__SOURCE MATERIAL__.
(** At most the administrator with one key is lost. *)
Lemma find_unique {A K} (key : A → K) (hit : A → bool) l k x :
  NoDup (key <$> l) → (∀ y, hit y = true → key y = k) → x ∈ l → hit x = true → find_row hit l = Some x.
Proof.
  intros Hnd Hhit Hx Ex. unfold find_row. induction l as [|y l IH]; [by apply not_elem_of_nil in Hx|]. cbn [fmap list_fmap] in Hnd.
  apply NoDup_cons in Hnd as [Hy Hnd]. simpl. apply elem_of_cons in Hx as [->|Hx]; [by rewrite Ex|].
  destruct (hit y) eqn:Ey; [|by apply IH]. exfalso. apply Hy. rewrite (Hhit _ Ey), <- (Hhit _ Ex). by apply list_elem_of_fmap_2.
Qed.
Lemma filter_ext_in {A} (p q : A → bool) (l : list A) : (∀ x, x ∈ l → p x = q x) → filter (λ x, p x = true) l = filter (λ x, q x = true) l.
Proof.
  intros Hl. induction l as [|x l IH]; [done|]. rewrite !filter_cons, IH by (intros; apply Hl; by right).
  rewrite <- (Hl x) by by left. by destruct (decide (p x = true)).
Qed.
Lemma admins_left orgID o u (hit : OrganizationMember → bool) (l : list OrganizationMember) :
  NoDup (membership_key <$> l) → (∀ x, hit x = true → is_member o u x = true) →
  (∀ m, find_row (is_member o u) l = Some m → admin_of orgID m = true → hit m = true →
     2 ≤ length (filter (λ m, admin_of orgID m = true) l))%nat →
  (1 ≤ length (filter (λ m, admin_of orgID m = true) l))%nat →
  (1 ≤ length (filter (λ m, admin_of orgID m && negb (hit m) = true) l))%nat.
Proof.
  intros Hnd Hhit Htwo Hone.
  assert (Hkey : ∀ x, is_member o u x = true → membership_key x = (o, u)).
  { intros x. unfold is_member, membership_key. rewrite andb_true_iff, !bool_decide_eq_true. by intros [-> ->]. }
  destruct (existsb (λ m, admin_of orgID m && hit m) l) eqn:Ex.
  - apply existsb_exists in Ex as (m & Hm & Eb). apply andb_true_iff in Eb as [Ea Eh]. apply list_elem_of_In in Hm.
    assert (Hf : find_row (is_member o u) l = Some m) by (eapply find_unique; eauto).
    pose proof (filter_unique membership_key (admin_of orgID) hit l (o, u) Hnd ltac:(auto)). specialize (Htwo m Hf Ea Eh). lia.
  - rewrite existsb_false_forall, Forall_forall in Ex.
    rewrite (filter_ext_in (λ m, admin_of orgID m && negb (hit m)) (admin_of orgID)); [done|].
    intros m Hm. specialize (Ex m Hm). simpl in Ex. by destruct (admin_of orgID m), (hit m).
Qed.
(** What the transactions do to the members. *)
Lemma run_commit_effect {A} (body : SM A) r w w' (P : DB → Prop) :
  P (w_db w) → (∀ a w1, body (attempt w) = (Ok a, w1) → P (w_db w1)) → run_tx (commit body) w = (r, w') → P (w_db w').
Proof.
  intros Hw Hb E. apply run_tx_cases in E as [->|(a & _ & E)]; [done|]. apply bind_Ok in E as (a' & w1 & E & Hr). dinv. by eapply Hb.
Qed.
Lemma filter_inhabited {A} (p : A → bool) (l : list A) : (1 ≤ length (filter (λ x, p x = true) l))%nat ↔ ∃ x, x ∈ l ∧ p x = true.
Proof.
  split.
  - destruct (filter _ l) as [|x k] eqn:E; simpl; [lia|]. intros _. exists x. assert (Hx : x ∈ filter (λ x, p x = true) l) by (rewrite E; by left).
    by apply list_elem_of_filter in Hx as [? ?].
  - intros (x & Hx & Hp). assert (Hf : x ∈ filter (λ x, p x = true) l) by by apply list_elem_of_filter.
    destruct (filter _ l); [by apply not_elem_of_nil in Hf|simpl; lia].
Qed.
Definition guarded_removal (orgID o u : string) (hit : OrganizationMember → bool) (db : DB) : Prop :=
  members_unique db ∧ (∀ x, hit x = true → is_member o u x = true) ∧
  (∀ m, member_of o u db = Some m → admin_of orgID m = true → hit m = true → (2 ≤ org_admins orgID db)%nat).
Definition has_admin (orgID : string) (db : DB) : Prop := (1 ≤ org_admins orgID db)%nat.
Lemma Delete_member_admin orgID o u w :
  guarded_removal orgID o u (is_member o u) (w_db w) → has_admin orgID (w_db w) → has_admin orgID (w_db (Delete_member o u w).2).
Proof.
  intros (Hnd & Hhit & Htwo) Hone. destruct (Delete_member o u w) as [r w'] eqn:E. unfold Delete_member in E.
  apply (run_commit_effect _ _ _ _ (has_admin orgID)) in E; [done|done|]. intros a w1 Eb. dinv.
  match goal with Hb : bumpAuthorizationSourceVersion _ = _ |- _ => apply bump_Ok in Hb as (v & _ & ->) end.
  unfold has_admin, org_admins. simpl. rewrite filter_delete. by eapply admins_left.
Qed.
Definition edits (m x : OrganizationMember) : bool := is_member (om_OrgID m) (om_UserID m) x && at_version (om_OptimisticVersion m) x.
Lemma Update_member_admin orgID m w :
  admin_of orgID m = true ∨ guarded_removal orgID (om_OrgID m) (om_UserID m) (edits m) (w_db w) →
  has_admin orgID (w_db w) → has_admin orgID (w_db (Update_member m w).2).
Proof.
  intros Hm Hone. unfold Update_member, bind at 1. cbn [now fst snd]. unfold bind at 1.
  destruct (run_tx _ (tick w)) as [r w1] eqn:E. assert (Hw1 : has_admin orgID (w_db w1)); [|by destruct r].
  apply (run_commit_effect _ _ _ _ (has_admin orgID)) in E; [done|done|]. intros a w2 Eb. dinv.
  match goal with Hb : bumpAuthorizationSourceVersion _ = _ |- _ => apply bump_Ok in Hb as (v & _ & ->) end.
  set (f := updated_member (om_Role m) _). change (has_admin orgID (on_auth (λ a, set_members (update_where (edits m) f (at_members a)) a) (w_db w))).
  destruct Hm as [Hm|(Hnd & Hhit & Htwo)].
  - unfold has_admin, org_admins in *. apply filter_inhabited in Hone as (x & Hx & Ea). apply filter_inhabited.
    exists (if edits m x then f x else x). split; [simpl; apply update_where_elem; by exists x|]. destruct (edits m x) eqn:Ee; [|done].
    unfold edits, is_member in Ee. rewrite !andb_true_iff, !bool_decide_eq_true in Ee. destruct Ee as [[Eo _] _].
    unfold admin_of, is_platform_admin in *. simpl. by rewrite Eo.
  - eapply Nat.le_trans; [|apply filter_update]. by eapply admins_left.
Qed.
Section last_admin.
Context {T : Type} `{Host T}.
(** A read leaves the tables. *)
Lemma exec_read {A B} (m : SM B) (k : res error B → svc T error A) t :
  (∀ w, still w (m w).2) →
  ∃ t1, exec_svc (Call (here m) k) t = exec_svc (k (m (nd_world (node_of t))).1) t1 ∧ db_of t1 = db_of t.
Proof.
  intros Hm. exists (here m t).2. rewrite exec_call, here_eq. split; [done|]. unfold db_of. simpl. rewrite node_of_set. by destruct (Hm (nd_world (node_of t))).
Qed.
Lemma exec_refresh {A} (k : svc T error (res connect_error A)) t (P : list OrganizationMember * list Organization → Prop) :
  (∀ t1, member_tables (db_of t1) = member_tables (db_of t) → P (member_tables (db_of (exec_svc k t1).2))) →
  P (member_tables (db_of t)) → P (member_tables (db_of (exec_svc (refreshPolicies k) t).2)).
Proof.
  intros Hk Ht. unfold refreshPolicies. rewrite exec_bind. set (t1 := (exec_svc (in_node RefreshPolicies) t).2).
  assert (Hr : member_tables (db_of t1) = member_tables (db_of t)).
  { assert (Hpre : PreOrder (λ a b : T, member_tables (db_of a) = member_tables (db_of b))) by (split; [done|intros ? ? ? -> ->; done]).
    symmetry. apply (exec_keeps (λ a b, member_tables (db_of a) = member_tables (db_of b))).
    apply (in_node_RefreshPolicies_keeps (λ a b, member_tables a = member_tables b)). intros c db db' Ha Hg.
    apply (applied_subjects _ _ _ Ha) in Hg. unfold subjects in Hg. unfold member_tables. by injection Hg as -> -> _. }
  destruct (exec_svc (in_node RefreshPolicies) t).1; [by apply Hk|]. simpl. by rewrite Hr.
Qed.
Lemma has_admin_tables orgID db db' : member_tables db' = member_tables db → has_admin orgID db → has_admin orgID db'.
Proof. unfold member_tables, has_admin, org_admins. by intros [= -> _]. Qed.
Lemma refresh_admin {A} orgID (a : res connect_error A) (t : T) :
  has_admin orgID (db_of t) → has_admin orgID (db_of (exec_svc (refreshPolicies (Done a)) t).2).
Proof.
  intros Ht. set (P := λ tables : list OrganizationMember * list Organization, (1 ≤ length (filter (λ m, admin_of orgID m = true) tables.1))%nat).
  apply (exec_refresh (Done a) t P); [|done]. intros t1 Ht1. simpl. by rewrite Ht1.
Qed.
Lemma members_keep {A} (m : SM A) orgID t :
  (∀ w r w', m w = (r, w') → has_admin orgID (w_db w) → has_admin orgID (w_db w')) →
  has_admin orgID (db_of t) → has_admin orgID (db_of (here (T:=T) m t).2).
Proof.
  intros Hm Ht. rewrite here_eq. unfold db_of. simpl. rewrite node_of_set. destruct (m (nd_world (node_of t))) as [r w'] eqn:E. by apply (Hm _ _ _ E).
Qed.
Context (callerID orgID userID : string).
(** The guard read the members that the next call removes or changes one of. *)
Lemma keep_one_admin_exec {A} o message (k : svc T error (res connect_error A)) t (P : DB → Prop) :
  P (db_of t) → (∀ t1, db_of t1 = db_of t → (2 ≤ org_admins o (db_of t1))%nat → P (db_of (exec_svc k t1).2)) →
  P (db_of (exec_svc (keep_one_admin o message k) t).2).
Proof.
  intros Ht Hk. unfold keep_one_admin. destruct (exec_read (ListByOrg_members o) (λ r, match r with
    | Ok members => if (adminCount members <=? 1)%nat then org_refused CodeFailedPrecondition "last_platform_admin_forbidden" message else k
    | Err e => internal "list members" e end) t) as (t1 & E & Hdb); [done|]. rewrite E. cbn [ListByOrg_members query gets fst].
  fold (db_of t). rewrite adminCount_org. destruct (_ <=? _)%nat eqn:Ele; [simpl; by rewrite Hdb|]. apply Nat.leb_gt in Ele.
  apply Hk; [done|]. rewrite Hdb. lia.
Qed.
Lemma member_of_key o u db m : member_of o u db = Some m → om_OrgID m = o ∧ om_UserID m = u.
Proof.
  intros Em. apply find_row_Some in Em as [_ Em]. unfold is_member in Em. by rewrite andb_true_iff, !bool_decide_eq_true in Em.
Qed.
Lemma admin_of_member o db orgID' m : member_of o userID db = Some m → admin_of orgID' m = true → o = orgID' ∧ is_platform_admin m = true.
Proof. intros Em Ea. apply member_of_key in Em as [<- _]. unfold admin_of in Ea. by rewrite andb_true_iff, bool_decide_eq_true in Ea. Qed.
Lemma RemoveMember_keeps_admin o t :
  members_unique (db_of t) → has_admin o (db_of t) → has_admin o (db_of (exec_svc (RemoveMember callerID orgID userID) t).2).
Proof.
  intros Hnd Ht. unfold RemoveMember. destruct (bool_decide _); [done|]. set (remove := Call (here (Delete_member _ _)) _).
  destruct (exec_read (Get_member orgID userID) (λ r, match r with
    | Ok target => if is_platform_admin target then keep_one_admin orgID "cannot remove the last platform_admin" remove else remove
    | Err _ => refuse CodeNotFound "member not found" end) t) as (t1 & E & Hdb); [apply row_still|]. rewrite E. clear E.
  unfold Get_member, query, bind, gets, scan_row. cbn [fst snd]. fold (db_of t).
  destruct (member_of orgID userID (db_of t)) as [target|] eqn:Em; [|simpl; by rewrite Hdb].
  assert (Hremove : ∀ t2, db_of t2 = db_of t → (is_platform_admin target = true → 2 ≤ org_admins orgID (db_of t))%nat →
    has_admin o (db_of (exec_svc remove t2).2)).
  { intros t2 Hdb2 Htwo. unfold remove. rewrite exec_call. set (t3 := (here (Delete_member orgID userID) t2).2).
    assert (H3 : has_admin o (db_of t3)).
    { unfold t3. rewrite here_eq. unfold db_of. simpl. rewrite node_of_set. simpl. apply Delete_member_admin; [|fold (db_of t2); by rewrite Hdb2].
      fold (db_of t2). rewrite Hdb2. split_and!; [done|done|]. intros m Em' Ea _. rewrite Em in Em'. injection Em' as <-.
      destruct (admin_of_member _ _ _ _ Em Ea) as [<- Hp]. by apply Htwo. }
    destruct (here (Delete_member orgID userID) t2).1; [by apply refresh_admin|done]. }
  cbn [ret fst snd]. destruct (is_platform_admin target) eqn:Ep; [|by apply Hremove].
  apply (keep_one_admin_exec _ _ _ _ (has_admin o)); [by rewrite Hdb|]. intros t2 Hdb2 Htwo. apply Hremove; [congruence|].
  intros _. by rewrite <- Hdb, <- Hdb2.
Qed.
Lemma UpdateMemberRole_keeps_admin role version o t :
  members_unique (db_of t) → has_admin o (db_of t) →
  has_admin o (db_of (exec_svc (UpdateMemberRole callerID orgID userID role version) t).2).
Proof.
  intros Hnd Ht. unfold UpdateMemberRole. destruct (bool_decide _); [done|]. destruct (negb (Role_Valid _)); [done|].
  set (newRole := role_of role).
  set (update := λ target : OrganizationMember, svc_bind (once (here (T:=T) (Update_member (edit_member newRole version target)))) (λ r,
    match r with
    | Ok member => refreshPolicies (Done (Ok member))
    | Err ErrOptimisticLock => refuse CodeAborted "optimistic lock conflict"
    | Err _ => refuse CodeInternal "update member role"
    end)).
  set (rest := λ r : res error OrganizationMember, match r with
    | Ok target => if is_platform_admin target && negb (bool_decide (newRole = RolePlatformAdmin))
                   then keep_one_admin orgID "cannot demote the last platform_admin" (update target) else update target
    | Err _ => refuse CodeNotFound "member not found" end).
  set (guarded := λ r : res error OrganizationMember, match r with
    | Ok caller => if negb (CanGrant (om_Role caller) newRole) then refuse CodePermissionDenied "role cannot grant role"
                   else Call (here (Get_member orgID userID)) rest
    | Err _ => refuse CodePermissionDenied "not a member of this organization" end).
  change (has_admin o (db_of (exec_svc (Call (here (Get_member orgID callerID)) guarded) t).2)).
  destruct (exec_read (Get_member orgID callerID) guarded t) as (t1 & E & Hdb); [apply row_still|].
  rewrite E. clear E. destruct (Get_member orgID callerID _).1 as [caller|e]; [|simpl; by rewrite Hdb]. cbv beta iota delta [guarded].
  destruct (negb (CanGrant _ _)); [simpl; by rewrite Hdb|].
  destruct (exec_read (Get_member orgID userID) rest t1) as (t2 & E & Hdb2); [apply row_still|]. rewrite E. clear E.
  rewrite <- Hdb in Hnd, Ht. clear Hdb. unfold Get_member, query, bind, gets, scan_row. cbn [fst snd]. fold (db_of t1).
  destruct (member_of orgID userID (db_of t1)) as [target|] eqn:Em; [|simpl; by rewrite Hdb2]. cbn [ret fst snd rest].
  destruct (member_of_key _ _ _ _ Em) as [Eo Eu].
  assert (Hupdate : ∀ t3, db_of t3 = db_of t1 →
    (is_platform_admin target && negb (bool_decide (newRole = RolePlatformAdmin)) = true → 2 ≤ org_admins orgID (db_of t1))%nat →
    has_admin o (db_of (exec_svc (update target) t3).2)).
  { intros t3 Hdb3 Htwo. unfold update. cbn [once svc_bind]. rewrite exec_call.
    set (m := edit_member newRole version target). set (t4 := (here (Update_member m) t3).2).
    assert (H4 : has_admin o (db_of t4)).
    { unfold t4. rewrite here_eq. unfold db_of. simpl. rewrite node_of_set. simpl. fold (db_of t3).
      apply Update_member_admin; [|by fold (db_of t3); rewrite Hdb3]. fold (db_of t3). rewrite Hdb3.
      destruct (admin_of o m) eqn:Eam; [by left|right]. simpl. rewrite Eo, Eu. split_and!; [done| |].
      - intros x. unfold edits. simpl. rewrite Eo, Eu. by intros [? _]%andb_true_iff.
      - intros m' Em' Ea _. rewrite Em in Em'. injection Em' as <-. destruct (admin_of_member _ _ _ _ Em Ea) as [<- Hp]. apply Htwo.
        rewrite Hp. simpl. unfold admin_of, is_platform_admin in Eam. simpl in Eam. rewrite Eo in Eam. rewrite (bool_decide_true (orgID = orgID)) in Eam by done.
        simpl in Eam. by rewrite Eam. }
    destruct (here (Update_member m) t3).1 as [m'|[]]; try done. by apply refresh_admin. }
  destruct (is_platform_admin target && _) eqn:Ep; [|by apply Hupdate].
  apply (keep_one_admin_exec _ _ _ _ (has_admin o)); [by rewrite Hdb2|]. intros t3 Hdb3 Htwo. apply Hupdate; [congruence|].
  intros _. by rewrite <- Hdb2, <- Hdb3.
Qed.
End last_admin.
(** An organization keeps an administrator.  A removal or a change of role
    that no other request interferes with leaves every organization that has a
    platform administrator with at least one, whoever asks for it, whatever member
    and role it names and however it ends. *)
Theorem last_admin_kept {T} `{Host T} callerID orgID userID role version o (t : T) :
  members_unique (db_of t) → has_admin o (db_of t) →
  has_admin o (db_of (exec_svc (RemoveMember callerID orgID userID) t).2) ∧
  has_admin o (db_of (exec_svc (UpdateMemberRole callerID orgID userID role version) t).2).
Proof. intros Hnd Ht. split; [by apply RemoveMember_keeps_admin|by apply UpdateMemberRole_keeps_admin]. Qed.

__REQUIRED ACTION__. Among the lines of the material above, find those with the word "target". Copy each one.

__RESULT OF THE EXERCISE__.
    | Ok target => if is_platform_admin target then keep_one_admin orgID "cannot remove the last platform_admin" remove else remove
  destruct (member_of orgID userID (db_of t)) as [target|] eqn:Em; [|simpl; by rewrite Hdb].
  assert (Hremove : ∀ t2, db_of t2 = db_of t → (is_platform_admin target = true → 2 ≤ org_admins orgID (db_of t))%nat →
  cbn [ret fst snd]. destruct (is_platform_admin target) eqn:Ep; [|by apply Hremove].
  set (update := λ target : OrganizationMember, svc_bind (once (here (T:=T) (Update_member (edit_member newRole version target)))) (λ r,
    | Ok target => if is_platform_admin target && negb (bool_decide (newRole = RolePlatformAdmin))
                   then keep_one_admin orgID "cannot demote the last platform_admin" (update target) else update target
  destruct (member_of orgID userID (db_of t1)) as [target|] eqn:Em; [|simpl; by rewrite Hdb2]. cbn [ret fst snd rest].
    (is_platform_admin target && negb (bool_decide (newRole = RolePlatformAdmin)) = true → 2 ≤ org_admins orgID (db_of t1))%nat →
    has_admin o (db_of (exec_svc (update target) t3).2)).
    set (m := edit_member newRole version target). set (t4 := (here (Update_member m) t3).2).
  destruct (is_platform_admin target && _) eqn:Ep; [|by apply Hupdate].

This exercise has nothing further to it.